--- Exercise instructions ---
Of all the lines below, return only those starting with the line holding "Lemma rem_run a" and going on through the line holding "(hperiod, vd + sync_bp", exactly as written.

--- Supplied data ---
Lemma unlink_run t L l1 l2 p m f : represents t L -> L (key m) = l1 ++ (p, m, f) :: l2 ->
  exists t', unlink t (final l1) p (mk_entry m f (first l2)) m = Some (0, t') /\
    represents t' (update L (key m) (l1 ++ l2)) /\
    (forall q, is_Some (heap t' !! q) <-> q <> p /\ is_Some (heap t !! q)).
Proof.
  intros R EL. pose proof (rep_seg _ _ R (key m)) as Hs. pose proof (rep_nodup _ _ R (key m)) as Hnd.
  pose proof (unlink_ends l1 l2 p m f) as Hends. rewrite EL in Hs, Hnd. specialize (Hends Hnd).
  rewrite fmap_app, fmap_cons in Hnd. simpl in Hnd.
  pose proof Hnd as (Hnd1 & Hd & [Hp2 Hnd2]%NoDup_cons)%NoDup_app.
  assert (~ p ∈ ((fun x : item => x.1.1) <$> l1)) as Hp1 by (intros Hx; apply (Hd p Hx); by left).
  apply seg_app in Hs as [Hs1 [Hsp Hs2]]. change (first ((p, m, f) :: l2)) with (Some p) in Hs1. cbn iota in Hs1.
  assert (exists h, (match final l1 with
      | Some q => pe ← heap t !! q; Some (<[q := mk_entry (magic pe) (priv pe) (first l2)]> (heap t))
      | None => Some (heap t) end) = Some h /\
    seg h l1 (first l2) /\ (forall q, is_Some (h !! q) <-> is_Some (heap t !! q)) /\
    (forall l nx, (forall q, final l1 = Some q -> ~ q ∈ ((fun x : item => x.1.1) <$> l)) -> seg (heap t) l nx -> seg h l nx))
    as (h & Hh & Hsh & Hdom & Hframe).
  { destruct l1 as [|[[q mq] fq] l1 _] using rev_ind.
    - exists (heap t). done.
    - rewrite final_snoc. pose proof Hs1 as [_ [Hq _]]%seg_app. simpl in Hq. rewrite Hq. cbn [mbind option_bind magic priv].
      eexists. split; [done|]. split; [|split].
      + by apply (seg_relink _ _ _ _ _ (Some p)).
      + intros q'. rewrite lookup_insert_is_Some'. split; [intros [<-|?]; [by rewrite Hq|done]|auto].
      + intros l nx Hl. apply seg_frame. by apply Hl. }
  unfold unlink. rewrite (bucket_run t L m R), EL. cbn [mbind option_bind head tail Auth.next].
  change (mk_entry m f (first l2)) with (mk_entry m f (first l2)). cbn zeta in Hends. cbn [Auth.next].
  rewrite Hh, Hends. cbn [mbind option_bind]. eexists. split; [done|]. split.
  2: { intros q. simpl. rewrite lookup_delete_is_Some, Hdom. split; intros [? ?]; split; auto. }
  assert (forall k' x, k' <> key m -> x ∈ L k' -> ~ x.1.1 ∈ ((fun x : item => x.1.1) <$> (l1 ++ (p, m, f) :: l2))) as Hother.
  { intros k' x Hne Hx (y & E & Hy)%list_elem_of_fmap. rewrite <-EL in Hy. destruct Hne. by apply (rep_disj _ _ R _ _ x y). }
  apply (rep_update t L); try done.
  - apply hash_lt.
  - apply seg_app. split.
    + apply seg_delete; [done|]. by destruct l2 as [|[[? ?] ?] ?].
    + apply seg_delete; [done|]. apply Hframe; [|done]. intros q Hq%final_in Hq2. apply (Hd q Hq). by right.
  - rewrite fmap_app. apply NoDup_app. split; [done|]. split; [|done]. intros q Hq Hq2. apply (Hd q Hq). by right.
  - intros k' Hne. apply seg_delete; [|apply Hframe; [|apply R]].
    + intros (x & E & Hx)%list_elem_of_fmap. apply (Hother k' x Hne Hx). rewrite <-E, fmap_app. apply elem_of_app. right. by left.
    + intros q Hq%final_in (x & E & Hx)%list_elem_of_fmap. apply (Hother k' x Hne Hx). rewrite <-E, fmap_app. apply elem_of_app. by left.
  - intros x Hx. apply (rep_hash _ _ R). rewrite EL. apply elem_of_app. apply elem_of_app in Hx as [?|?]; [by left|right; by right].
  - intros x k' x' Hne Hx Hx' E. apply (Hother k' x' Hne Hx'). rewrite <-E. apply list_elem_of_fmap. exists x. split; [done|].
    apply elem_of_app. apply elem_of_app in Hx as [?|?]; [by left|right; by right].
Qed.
==
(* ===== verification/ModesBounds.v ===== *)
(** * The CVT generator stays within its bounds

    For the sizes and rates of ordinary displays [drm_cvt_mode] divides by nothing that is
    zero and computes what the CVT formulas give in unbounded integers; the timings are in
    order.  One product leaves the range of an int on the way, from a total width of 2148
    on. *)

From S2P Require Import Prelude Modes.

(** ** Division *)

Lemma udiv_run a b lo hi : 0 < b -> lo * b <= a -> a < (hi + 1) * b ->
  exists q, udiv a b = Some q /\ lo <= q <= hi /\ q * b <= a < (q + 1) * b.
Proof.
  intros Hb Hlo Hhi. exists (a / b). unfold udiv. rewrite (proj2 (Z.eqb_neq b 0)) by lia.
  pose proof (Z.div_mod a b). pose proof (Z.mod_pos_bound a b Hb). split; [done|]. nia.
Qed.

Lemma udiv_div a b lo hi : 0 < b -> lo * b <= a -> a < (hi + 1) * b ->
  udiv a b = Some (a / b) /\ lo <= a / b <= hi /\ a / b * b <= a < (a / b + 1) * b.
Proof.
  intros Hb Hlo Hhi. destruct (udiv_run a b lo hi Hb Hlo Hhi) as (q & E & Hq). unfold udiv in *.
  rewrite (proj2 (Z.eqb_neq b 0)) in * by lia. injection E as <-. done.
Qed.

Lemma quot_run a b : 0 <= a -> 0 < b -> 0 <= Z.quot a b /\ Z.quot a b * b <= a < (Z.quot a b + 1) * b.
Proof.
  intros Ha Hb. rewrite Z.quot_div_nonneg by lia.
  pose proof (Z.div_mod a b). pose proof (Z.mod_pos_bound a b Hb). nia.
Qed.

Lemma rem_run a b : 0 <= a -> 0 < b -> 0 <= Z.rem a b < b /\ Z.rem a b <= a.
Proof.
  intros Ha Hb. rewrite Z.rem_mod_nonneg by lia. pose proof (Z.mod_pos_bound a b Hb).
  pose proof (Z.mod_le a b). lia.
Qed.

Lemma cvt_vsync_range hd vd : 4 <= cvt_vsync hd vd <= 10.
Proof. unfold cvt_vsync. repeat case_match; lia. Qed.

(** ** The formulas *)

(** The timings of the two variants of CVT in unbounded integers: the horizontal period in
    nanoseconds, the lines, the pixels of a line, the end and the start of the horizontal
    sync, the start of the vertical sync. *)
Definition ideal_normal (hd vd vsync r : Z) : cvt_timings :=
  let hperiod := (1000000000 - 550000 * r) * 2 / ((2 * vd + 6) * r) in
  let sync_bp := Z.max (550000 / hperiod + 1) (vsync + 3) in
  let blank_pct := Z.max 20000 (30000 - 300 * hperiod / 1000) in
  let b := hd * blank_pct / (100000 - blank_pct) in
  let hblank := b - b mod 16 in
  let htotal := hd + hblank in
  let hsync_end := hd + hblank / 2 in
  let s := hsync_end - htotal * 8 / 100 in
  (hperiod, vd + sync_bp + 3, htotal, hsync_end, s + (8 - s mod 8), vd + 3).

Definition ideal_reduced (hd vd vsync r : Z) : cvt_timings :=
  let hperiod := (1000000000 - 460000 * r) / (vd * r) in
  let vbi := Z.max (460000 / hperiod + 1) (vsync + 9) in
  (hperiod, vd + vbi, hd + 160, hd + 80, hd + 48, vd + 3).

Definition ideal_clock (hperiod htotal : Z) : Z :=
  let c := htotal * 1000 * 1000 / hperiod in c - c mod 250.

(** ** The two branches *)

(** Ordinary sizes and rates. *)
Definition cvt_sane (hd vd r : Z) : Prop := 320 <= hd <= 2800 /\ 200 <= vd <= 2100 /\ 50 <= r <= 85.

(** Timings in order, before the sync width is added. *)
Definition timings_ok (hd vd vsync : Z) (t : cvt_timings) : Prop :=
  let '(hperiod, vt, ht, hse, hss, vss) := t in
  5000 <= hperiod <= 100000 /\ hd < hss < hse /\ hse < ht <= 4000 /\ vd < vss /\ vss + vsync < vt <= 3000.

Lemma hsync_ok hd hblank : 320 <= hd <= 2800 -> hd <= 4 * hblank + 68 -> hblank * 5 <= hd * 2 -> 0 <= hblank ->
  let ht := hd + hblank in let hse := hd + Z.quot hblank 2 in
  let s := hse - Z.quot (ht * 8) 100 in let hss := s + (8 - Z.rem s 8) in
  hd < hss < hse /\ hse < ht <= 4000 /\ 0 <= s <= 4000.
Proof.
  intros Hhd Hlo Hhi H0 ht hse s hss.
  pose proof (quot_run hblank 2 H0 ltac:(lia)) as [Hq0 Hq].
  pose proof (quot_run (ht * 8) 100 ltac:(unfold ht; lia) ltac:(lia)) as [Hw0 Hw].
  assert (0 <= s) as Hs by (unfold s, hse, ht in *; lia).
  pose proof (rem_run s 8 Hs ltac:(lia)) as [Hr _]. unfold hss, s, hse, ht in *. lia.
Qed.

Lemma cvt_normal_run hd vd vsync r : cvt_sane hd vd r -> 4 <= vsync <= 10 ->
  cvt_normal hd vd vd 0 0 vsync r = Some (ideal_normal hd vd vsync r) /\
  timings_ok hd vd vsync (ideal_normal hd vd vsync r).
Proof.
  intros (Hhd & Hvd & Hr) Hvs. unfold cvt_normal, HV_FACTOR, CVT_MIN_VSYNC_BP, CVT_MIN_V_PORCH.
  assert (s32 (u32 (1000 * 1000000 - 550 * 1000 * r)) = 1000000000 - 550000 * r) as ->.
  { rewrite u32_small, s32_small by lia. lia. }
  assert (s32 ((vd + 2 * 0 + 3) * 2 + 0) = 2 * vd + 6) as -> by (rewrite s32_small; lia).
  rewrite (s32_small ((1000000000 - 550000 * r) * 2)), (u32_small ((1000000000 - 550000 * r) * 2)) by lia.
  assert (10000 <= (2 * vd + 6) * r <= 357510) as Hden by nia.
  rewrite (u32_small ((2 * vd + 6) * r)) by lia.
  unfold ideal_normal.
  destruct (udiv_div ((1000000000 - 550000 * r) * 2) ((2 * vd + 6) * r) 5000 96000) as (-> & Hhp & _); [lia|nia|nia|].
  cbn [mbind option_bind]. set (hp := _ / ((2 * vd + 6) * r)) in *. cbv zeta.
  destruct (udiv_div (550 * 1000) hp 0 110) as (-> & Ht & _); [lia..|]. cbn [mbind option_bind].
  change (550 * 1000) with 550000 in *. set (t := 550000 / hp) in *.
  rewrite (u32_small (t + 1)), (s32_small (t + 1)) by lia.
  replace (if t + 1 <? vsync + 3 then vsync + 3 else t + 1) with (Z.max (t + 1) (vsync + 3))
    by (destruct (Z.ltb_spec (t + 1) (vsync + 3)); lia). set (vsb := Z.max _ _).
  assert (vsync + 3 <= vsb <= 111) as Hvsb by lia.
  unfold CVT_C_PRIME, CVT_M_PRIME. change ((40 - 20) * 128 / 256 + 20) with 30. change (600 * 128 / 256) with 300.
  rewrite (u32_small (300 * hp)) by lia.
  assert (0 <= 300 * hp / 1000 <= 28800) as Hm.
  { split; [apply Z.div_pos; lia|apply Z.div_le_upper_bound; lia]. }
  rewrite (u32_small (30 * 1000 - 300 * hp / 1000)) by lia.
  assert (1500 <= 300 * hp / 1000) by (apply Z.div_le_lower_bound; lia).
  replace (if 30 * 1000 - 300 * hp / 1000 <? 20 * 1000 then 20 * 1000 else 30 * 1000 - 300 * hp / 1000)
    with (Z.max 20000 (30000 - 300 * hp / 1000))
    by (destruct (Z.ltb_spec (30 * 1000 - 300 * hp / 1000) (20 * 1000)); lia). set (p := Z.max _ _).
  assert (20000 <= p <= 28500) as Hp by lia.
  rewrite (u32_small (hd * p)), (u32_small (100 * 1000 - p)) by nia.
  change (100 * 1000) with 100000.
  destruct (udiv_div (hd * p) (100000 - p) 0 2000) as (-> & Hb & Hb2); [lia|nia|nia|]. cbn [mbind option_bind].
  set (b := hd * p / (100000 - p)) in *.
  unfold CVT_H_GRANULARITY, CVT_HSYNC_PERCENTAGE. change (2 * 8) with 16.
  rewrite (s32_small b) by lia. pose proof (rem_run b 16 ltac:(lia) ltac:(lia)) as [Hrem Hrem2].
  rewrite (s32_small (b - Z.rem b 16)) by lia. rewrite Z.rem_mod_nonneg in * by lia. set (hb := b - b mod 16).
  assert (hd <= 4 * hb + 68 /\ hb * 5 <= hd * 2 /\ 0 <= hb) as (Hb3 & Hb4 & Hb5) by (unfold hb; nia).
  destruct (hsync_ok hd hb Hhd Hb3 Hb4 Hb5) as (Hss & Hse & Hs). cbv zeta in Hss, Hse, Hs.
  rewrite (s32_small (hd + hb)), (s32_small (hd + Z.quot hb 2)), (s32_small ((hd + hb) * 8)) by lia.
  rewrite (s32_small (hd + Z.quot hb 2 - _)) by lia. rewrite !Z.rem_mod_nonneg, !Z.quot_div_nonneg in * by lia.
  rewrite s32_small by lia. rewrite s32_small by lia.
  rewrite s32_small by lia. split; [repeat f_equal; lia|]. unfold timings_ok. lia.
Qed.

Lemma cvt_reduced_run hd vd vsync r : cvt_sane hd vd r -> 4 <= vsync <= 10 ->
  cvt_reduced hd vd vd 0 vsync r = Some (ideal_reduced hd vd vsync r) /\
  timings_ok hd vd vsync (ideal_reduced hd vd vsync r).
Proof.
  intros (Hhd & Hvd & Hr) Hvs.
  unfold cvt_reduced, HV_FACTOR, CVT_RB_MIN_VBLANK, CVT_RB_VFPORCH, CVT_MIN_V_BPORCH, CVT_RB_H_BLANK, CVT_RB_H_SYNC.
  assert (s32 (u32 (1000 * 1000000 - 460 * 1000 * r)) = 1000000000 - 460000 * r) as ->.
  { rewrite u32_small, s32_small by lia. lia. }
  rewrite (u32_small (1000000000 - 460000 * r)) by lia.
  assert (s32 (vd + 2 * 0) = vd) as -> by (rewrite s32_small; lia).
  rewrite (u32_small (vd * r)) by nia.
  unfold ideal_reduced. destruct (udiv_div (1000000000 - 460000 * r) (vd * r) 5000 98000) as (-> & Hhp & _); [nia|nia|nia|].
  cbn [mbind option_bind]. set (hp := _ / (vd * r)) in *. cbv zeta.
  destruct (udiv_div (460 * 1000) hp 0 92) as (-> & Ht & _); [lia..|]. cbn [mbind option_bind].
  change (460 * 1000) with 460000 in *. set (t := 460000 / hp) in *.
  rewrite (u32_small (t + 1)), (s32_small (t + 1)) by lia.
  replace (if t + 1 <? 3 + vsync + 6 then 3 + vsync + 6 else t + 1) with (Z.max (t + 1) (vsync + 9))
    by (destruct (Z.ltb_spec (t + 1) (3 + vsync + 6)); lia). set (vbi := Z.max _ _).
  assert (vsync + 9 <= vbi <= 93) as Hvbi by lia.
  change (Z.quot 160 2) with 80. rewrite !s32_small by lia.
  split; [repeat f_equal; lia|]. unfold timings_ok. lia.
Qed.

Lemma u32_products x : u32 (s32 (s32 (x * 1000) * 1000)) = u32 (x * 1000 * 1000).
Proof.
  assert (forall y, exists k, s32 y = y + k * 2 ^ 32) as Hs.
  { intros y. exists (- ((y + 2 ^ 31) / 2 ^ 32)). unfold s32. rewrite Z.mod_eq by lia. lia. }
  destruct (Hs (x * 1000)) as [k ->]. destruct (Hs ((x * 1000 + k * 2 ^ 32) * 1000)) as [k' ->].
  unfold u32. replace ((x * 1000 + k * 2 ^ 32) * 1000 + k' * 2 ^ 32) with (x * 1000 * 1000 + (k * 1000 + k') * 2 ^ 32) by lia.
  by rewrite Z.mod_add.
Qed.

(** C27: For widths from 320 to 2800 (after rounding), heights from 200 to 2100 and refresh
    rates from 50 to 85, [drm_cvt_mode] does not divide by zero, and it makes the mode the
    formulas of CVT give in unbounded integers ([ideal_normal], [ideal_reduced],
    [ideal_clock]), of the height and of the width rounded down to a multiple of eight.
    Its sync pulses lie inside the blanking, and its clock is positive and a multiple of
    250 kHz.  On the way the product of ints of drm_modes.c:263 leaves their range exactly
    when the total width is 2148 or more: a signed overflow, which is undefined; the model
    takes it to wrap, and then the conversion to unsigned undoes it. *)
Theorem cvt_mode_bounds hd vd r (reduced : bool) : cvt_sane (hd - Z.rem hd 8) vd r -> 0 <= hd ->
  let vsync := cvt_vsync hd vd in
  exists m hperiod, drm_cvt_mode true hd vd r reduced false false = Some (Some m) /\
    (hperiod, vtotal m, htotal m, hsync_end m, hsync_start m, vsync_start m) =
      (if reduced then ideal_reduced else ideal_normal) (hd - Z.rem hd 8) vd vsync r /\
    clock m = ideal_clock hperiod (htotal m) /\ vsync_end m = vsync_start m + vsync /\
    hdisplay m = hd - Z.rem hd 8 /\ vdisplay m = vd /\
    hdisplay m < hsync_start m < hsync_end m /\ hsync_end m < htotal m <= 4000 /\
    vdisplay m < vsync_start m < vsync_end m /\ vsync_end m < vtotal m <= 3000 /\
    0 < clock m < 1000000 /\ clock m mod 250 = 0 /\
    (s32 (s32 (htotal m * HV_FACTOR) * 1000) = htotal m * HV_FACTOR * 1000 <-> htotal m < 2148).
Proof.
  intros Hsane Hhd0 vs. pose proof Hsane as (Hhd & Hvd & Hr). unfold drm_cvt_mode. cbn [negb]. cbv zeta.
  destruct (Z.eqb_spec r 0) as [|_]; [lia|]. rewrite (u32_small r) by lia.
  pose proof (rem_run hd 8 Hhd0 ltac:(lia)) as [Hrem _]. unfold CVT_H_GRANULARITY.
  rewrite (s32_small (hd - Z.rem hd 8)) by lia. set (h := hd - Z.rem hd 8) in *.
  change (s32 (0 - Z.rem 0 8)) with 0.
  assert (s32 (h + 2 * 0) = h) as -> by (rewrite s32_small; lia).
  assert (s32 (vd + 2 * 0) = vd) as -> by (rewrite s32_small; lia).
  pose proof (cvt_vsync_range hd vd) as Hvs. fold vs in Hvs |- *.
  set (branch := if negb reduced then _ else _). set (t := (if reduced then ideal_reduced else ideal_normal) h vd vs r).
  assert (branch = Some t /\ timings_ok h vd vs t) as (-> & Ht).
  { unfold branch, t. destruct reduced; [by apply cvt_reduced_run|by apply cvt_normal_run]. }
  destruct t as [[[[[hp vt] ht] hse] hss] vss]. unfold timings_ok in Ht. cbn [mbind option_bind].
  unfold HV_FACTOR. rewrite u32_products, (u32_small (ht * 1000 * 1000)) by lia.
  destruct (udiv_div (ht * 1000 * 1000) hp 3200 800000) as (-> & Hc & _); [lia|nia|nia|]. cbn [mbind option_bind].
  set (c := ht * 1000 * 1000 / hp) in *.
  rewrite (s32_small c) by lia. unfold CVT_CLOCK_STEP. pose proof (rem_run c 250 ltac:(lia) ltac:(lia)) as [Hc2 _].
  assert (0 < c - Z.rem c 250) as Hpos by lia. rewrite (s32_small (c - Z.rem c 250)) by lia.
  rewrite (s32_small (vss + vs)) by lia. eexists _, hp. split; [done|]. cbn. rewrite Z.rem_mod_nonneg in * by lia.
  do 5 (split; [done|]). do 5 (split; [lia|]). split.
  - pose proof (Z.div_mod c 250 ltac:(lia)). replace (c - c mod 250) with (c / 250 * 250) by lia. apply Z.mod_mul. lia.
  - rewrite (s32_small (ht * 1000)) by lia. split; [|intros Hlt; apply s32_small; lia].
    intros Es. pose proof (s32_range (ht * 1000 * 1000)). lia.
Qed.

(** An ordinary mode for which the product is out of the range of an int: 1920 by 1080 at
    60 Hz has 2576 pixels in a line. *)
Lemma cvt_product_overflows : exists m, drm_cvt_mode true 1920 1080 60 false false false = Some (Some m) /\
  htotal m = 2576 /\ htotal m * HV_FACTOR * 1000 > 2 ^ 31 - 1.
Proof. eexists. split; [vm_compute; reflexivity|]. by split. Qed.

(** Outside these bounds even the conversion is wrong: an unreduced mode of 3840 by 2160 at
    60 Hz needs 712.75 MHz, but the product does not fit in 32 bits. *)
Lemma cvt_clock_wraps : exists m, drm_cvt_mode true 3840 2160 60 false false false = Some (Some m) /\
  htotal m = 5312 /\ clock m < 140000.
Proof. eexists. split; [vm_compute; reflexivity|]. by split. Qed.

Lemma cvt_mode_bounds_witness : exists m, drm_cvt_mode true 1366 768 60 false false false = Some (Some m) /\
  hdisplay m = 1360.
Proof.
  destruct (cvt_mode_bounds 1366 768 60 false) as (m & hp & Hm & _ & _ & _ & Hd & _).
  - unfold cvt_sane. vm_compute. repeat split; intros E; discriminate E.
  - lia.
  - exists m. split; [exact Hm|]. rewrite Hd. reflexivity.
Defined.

--- Exercise solution ---
Lemma rem_run a b : 0 <= a -> 0 < b -> 0 <= Z.rem a b < b /\ Z.rem a b <= a.
Proof.
  intros Ha Hb. rewrite Z.rem_mod_nonneg by lia. pose proof (Z.mod_pos_bound a b Hb).
  pose proof (Z.mod_le a b). lia.
Qed.

Lemma cvt_vsync_range hd vd : 4 <= cvt_vsync hd vd <= 10.
Proof. unfold cvt_vsync. repeat case_match; lia. Qed.

(** ** The formulas *)

(** The timings of the two variants of CVT in unbounded integers: the horizontal period in
    nanoseconds, the lines, the pixels of a line, the end and the start of the horizontal
    sync, the start of the vertical sync. *)
Definition ideal_normal (hd vd vsync r : Z) : cvt_timings :=
  let hperiod := (1000000000 - 550000 * r) * 2 / ((2 * vd + 6) * r) in
  let sync_bp := Z.max (550000 / hperiod + 1) (vsync + 3) in
  let blank_pct := Z.max 20000 (30000 - 300 * hperiod / 1000) in
  let b := hd * blank_pct / (100000 - blank_pct) in
  let hblank := b - b mod 16 in
  let htotal := hd + hblank in
  let hsync_end := hd + hblank / 2 in
  let s := hsync_end - htotal * 8 / 100 in
  (hperiod, vd + sync_bp + 3, htotal, hsync_end, s + (8 - s mod 8), vd + 3).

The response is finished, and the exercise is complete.